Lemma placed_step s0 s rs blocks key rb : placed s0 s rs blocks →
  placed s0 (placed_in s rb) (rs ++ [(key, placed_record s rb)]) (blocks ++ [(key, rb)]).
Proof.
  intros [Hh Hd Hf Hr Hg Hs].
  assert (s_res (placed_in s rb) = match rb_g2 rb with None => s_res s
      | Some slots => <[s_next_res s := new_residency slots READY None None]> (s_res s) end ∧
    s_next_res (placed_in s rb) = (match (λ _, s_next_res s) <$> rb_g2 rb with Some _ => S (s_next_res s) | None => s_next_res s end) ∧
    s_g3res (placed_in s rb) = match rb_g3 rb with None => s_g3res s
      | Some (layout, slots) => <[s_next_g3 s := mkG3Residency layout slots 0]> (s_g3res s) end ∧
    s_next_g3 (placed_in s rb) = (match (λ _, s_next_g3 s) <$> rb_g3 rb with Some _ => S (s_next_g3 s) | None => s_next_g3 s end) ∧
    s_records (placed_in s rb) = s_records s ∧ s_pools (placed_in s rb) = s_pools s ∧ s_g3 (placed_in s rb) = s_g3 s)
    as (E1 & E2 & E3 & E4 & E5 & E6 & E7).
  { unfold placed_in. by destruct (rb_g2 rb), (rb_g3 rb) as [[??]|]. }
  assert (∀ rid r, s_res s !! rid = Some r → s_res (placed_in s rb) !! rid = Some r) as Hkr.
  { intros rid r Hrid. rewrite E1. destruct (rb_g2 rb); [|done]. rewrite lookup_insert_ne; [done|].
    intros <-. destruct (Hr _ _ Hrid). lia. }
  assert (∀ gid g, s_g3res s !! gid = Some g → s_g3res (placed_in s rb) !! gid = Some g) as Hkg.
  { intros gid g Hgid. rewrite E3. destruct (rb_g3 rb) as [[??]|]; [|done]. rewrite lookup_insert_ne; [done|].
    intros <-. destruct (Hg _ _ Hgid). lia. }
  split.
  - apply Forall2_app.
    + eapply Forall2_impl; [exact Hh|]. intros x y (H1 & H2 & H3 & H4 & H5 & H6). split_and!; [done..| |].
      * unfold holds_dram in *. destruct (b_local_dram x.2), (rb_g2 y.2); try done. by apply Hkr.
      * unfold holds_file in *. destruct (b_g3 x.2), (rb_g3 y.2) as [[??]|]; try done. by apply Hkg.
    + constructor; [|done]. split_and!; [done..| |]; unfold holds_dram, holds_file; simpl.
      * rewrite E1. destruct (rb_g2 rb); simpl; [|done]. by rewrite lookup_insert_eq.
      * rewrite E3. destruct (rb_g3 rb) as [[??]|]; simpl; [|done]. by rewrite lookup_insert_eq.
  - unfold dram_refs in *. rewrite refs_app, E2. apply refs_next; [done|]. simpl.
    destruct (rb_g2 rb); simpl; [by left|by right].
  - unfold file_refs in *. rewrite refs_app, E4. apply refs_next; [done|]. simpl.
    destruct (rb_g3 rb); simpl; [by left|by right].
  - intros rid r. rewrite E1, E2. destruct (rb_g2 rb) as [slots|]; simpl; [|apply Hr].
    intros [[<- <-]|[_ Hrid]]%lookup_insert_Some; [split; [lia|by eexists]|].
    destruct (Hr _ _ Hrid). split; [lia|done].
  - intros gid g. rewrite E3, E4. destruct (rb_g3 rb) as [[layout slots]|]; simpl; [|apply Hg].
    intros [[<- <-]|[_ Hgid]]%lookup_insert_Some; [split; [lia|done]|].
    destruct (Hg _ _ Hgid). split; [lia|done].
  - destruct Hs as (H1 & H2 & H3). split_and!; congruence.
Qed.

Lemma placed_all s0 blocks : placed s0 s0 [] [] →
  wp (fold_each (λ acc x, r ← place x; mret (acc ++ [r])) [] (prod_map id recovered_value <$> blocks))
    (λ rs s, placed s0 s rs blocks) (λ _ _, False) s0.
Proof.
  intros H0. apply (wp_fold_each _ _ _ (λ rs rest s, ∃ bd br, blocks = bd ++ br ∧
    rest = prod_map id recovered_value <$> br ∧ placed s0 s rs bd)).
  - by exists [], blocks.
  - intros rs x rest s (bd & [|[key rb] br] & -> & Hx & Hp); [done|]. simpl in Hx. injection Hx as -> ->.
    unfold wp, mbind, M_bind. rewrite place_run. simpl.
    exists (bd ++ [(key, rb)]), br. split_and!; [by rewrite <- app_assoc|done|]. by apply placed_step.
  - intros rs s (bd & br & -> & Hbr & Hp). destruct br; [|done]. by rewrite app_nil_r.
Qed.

■ ■ ■ ■ ■

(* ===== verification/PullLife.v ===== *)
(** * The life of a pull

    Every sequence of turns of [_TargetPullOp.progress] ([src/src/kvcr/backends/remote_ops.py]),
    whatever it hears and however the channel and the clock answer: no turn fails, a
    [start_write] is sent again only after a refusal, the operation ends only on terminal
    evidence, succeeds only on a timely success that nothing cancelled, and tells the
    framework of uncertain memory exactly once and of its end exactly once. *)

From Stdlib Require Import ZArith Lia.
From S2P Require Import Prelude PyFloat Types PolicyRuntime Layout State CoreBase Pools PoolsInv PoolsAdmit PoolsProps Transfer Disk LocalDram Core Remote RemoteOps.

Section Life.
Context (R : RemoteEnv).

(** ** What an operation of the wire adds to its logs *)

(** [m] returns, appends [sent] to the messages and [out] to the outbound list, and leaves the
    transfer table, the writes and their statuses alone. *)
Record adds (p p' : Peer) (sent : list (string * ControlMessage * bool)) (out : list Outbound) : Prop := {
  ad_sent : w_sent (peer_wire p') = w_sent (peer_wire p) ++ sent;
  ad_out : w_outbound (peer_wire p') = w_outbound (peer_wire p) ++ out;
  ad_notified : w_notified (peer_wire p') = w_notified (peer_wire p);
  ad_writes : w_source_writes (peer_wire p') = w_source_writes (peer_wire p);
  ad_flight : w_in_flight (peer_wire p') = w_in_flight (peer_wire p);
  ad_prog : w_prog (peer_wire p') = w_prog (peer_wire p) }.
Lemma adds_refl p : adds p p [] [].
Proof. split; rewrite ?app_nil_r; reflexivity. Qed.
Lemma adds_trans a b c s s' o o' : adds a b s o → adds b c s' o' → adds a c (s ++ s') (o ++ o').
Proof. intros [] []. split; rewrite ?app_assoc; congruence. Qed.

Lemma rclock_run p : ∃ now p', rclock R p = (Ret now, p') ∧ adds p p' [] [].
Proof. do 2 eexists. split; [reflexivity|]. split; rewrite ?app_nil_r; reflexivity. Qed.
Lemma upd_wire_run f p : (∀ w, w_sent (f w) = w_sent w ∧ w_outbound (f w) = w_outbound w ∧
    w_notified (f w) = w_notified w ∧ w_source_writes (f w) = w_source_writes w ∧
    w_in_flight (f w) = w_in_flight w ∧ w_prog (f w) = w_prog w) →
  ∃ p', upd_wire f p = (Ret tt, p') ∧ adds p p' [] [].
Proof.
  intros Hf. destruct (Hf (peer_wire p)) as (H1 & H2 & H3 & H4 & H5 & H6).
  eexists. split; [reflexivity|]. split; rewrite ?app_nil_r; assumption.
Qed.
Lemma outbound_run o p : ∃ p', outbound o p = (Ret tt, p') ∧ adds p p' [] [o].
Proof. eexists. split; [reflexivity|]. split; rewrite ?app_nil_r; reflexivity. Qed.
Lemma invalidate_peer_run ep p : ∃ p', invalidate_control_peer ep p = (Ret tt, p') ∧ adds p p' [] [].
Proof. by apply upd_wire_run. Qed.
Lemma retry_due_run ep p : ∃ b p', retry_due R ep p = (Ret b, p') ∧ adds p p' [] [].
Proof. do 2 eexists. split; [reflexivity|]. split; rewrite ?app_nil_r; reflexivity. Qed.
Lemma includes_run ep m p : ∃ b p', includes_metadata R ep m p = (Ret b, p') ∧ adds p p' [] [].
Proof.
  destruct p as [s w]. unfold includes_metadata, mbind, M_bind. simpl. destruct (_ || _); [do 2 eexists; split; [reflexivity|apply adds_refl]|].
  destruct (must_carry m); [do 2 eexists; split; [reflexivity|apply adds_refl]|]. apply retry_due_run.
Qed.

■ ■ ■ ■ ■

What this task involves:
Say how many lines in the records contain the string "None", and say nothing else.

Answer section:
5